The following colloquy occurred between defense counsel and the trial court during voir dire of the next venireperson:
“Mr. Mandanici: Your Honor . . . my question I didn’t ask this juror that I asked the first prospective juror about the son or daughter marrying a black, I gathered your Honor would sustain the objection.
*29“The Court: That’s correct.
“Mr. Mandanici: And if I asked any other jurors your Honor’s ruling would be the same.
“The Court: That’s correct. . . .
“Mr. Mandanici: Might I have a continuing objection?”
Furthermore, the defendant’s claim must be reviewed from the perspective that the evidence against the defendant was weak. The jury first reported that: “We are unable to reach a unanimous decision on the mur*30der charge. Do we move to manslaughter one at this point?” The trial court answered that they could deliberate on the charges in any sequence they wished. On the following day, the jury sent another note to the court: “The jury is unable to reach a unanimous decision. No further progress is anticipated.” Shortly after the court read its version of the Chip Smith charge; State v. Smith, 49 Conn. 376, 386 (1881); the jury returned a verdict of guilty of murder.
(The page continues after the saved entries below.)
Lemma replay_sends_each_once_witness :
  exists w k reqs, newWorker "default/f" demo_trace = Ok w /\ nSenders w = Z.of_nat k /\ (0 < k)%nat /\
    concat (senderInvocations w) ≡ₚ Invocations demo_trace /\
    replay w 100 (fun _ => [600; 1100; 1200]) = Ok reqs /\ DurationMilliSec <$> concat reqs ≡ₚ [100; 200; 300].
Proof.
  destruct (replay_sends_each_once "default/f" demo_trace 100 (fun _ => [600; 1100; 1200]) ltac:(done))
    as (w & k & H1 & H2 & H3 & Hl & H4 & reqs & H5 & _ & _ & H6 & _).
  exists w, k, reqs. split; [exact H1|]. split; [exact H2|]. split; [apply H3; discriminate|]. split; [exact H4|].
  split; [exact H5|]. apply H6. intros s bin Hs. clear - H1 Hs.
  vm_compute in H1. injection H1 as <-. destruct s as [|s]; [|done]. injection Hs as <-. simpl. lia.
Defined.

Definition demo_worker : worker := mkWorker "default/f" demo_trace (1000 * Second) 1 [Invocations demo_trace].
Lemma request_not_early_witness :
  500 * Millisecond <= ClientRelTime (send_request demo_worker 0 0 (mkInvocationSpec (of_ratio 1 2) 100)
                                        (1000 * Second + 501 * Millisecond)).
Proof.
  refine (proj1 (request_not_early demo_worker 0 0 (mkInvocationSpec (of_ratio 1 2) 100) (1000 * Second)
    (1000 * Second + 501 * Millisecond) _ _)); vm_compute; repeat split; discriminate.
Defined.

Definition demo_response (s : ResponseStatus) : Response :=
  mkResponse (mkRequest "f-0/0" "default/f" 100 10 20 30 0 0) s 40 50 7.
Lemma write_output_witness :
  exists lines, write 2 (fun _ => false) [Some (demo_response SUCCESS); Some (demo_response FAIL_SEND);
      Some (demo_response SUCCESS); None; Some (demo_response SUCCESS)] =
    Ok (lines ++ [write_summary (mkWriter 3 1 [])]) /\ length lines = 1%nat.
Proof.
  eexists. split.
  - refine (proj1 (proj1 (write_output 2 (fun _ => false) [Some (demo_response SUCCESS);
      Some (demo_response FAIL_SEND); Some (demo_response SUCCESS); None; Some (demo_response SUCCESS)]) _ _ _)); done.
  - vm_compute. reflexivity.
Defined.
(** [BindPod] changes nothing when the template pod is unknown (NotFound)
    or the epoch does not match (InvalidArgument); otherwise the pod is in the
    in-memory cache afterwards, queued if and only if it was not there before,
    and delivering the same binding again changes nothing. *)
Theorem bind_pod_idempotent e ns owner rlock info s :
  let '(s', es, r) := BindPod e ns owner rlock info s in
  (r <> BindOk -> s' = s /\ es = []) /\
  (r = BindInvalidArgument -> is_ok rlock = false) /\
  (r = BindOk ->
     match Inner (inMemCache s) !! info_Name info with
     | Some old => es = [] /\ Inner (inMemCache s') = Inner (inMemCache s)
     | None => es = [EAdd (NewPendingPodFromInMemCache info)] /\
               Inner (inMemCache s') = <[info_Name info := info]> (Inner (inMemCache s))
     end /\
     timers s' = timers s /\
     (forall info', info_Name info' = info_Name info ->
        let '(s'', es', r') := BindPod e ns owner rlock info' s' in
        es' = [] /\ r' = BindOk /\ Inner (inMemCache s'') = Inner (inMemCache s'))).
Proof.
  unfold BindPod. destruct (GetUnnamedTemplateFor e ns owner false); [|by split_and!..].
  destruct rlock; [|by split_and!..].
  pose proof (get_or_create (info_Name info) info (inMemCache s)) as Hg.
  destruct (GetOrCreate (info_Name info) info (inMemCache s)) as [[C v] fresh].
  assert (forall X : KubedirectServer, inMemCache X = C -> is_Some (Inner C !! info_Name info) ->
    forall info', info_Name info' = info_Name info ->
      let '(s'', es', r') := (let '(cache, _, fresh) := GetOrCreate (info_Name info') info' (inMemCache X) in
        let s := set_cache cache X in
        if negb fresh then (s, [], BindOk) else (s, [EAdd (NewPendingPodFromInMemCache info')], BindOk)) in
      es' = [] /\ r' = BindOk /\ Inner (inMemCache s'') = Inner (inMemCache X)) as Hagain.
  { intros X HX [w Hw] info' Hn. pose proof (get_or_create (info_Name info') info' (inMemCache X)) as Hg'.
    destruct (GetOrCreate (info_Name info') info' (inMemCache X)) as [[C' v'] fresh'].
    rewrite HX, Hn, Hw in Hg'. destruct Hg' as (_ & -> & Hi). simpl. by rewrite HX. }
  destruct (Inner (inMemCache s) !! info_Name info) as [old|] eqn:E; destruct Hg as (-> & -> & Hi); simpl;
    (split; [done|split; [done|intros _; split; [done|split; [done|]]]]);
    apply (Hagain (set_cache C s)); try done; rewrite Hi.
  - by rewrite E.
  - rewrite lookup_insert_eq. eauto.
Qed.
(** A pod that is not ready yet is not forgotten.  Whenever a worker has
    looked at such a pod its timer runs; before the delay is over the worker
    asks the queue for the pod again at the remaining time, afterwards it
    writes the pod's readiness, keeps an in-memory pod as it is, or queues the
    pod again with a back-off.  So a simulated pod is made ready by the first
    synchronisation after its delay, whatever the workers, the handlers and
    the informers did for other pods in between. *)
Theorem unready_pod_not_forgotten e s pending pod isInMem :
  needs_readiness e s pending pod isInMem ->
  let due := ready_time e s pending in
  let '(s', es, r) := processNextItem e s pending in
  timers s' !! PendingPod_String pending = Some due /\
  (isInMem = true -> timers s !! PendingPod_String pending = None -> EExpose pod ∈ es) /\
  (now_waited e < due -> r = Ok true /\ EAddAfter pending (time_sub due (now_waited e)) ∈ es) /\
  (due <= now_waited e -> r = Ok true ->
     isInMem = true \/ (exists c status, EMarkReady c (patch s) pod status ∈ es /\ EForget pending ∈ es) \/
     EAddRateLimited pending ∈ es) /\
  (forall ls s1 e1 pod1, run step s' ls = Some s1 -> Forall (fun l => clears (PendingPod_String pending) l = false) ls ->
     needs_readiness e1 s1 pending pod1 false -> due <= now_waited e1 -> simulate s1 = true ->
     can_mark e1 s1 pod1 (simulateRefPodStatus (now_status e1) pod1) ->
     let '(_, es1, r1) := processNextItem e1 s1 pending in
     r1 = Ok true /\ exists c, EMarkReady c (patch s1) pod1 (simulateRefPodStatus (now_status e1) pod1) ∈ es1).
Proof.
  intros Hn due. pose proof (processed_timer e s pending pod isInMem Hn) as Ht. fold due in Ht.
  destruct (processNextItem e s pending) as [[s' es] r] eqn:Hp. cbn [fst] in Ht.
  assert (timers s' !! PendingPod_String pending = Some due) as Hs' by (rewrite Ht; apply lookup_insert_eq).
  split; [exact Hs'|]. match goal with |- ?A /\ ?B /\ ?C /\ ?D => enough ((A /\ B /\ C) /\ D) as [(? & ? & ?) ?] by done; split end.
  - unfold processNextItem in Hp. rewrite (sync_needed _ _ _ _ _ Hn) in Hp.
    destruct (sync_delay_timer e s pending pod isInMem) as (T & _ & Hd). fold due in Hd. rewrite Hd in Hp. clear Hd. cbv zeta in Hp.
    assert (forall es', isInMem = true -> timers s !! PendingPod_String pending = None ->
      EExpose pod ∈ (if bool_decide (timers s !! PendingPod_String pending = None) && isInMem then [EExpose pod] else []) ++ es') as Hx
      by (intros es' -> ->; left).
    destruct (decide (now_waited e < due)) as [Hlt|Hge].
    + simplify_eq. split_and!; [intros; rewrite <- app_assoc; by apply Hx| |lia].
      intros _. split; [done|]. set_solver.
    + pose proof (sync_ready_answer e s pod isInMem) as Hr. destruct (sync_ready e s pod isInMem) as [es0 r0]. cbn [fst snd] in Hp.
      assert (exists es', es = (if bool_decide (timers s !! PendingPod_String pending = None) && isInMem then [EExpose pod] else []) ++ es')
        as [es' Hes] by (destruct r0; simplify_eq; rewrite <- ?app_assoc; eauto).
      split_and!; [intros; rewrite Hes; by apply Hx|lia|]. intros _ ->.
      destruct r0 as [[]|m|m|m]; injection Hp as <- <-; try done; [|right; right; apply elem_of_app; right; left].
      destruct (Hr eq_refl) as [?|(c & status & ->)]; [by left|]. right. left. exists c, status. set_solver.
  - intros ls s1 e1 pod1 Hrun Hls Hn1 Hdue Hsim Hmark.
    pose proof (timer_untouched _ s' ls s1 Hls Hrun) as Ht1. rewrite Hs' in Ht1.
    assert (ready_time e1 s1 pending = due) as Hd1 by (unfold ready_time; by rewrite Ht1).
    destruct (due_pod_marked e1 s1 pending pod1 Hn1) as (s2 & c & ->); [by rewrite Hd1|done..|].
    split; [done|]. exists c. left.
Qed.
End Server.

(** * The theorems at concrete inputs *)
Module Demo.
#[local] Existing Instance Kube.Demo.kubedirect.
Import Kubelet.Demo.

Definition addresses : list (string * string) := [("Hostname", "node-1"); ("InternalIP", "10.0.0.7"); ("InternalIP", "fd00::7")].
Definition flaky (ok : bool) : publish_attempt :=
  (Found (addresses, ∅), fun _ => if ok then Ok tt else Err "conflict").
Lemma kubelet_startup_witness :
  ListenAndServe [("pods", true); ("nodes", true)] [flaky false; flaky false; flaky true] (Err "server stopped") start =
    (64%nat, Err "server stopped") /\
  fst (ListenAndServe [("pods", true); ("nodes", false)] [flaky true] (Ok tt) start) = 0%nat.
Proof.
  split.
  - destruct (kubelet_startup start [("pods", true); ("nodes", true)] [flaky false; flaky false; flaky true] (Err "server stopped"))
      as (_ & Hgo & _).
    destruct Hgo as [Hgo _]; [by repeat constructor|].
    refine (proj1 (Hgo [flaky false; flaky false] (fst (flaky true)) (snd (flaky true)) [] _ _) _); try (vm_compute; reflexivity).
    by repeat constructor.
  - refine (proj1 (proj1 (kubelet_startup start [("pods", true); ("nodes", false)] [flaky true] (Ok tt)) "nodes" _)). right. left.
Defined.

(** The pod is looked at after half a second and, its node having shaken
    hands and another one too, again after three seconds. *)
Definition joined : server := NewClientset "node-1" start.
Definition waiting : server := fst (fst (processNextItem (env_at 500) joined item)).
Definition later : server := default waiting (run step waiting [LHandshake "node-2"]).
Lemma pod1_needs (s : server) t : find_pod (env_at t) s item = Ok (Some (pod1, false)) -> isResponsibleFor (env_at t) s pod1 = Ok true ->
  needs_readiness (env_at t) s item pod1 false.
Proof. by split. Qed.
Lemma unready_pod_not_forgotten_witness :
  EAddAfter item (2 * sec) ∈ snd (fst (processNextItem (env_at 500) joined item)) /\
  exists c, EMarkReady c false pod1 (simulateRefPodStatus (3 * sec) pod1)
              ∈ snd (fst (processNextItem (env_at (3 * sec)) later item)).
Proof.
  assert (needs_readiness (env_at 500) joined item pod1 false) as Hn by (by apply pod1_needs; vm_compute).
  pose proof (unready_pod_not_forgotten (env_at 500) joined item pod1 false Hn) as Hf. cbv zeta in Hf.
  assert (waiting = fst (fst (processNextItem (env_at 500) joined item))) as Hw by reflexivity.
  destruct (processNextItem (env_at 500) joined item) as [[s' es] r]. cbn [fst snd] in Hw |- *. rewrite <- Hw in Hf.
  destruct Hf as (_ & _ & Hwait & _ & Hlater). split.
  - replace (2 * sec) with (time_sub (ready_time (env_at 500) joined item) (now_waited (env_at 500))) by (vm_compute; reflexivity).
    apply Hwait. vm_compute. reflexivity.
  - specialize (Hlater [LHandshake "node-2"] later (env_at (3 * sec)) pod1).
    destruct (processNextItem (env_at (3 * sec)) later item) as [[s1 es1] r1]. apply Hlater.
    + vm_compute. reflexivity.
    + by repeat constructor.
    + apply pod1_needs; vm_compute; reflexivity.
    + vm_compute. discriminate.
    + vm_compute. reflexivity.
    + split; [exists 0%nat; vm_compute; reflexivity|by split].
Defined.
End Demo.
The General Social Survey is an annual polling of 1500 American adults of all races directed by Dr. Tom W. Smith, a researcher on social issues at the National Opinion Research Center at the University of Chicago. New York Times, Dec. 2, 1991, at A1, B6, col. 1.
Of course, the composition of the individual jury panel drawn from the jury array amounts to “the luck of the draw.” State v. Tillman, 220 Conn. 487, 510, 600 A.2d 738 (1991) (Berdon, J., dissenting).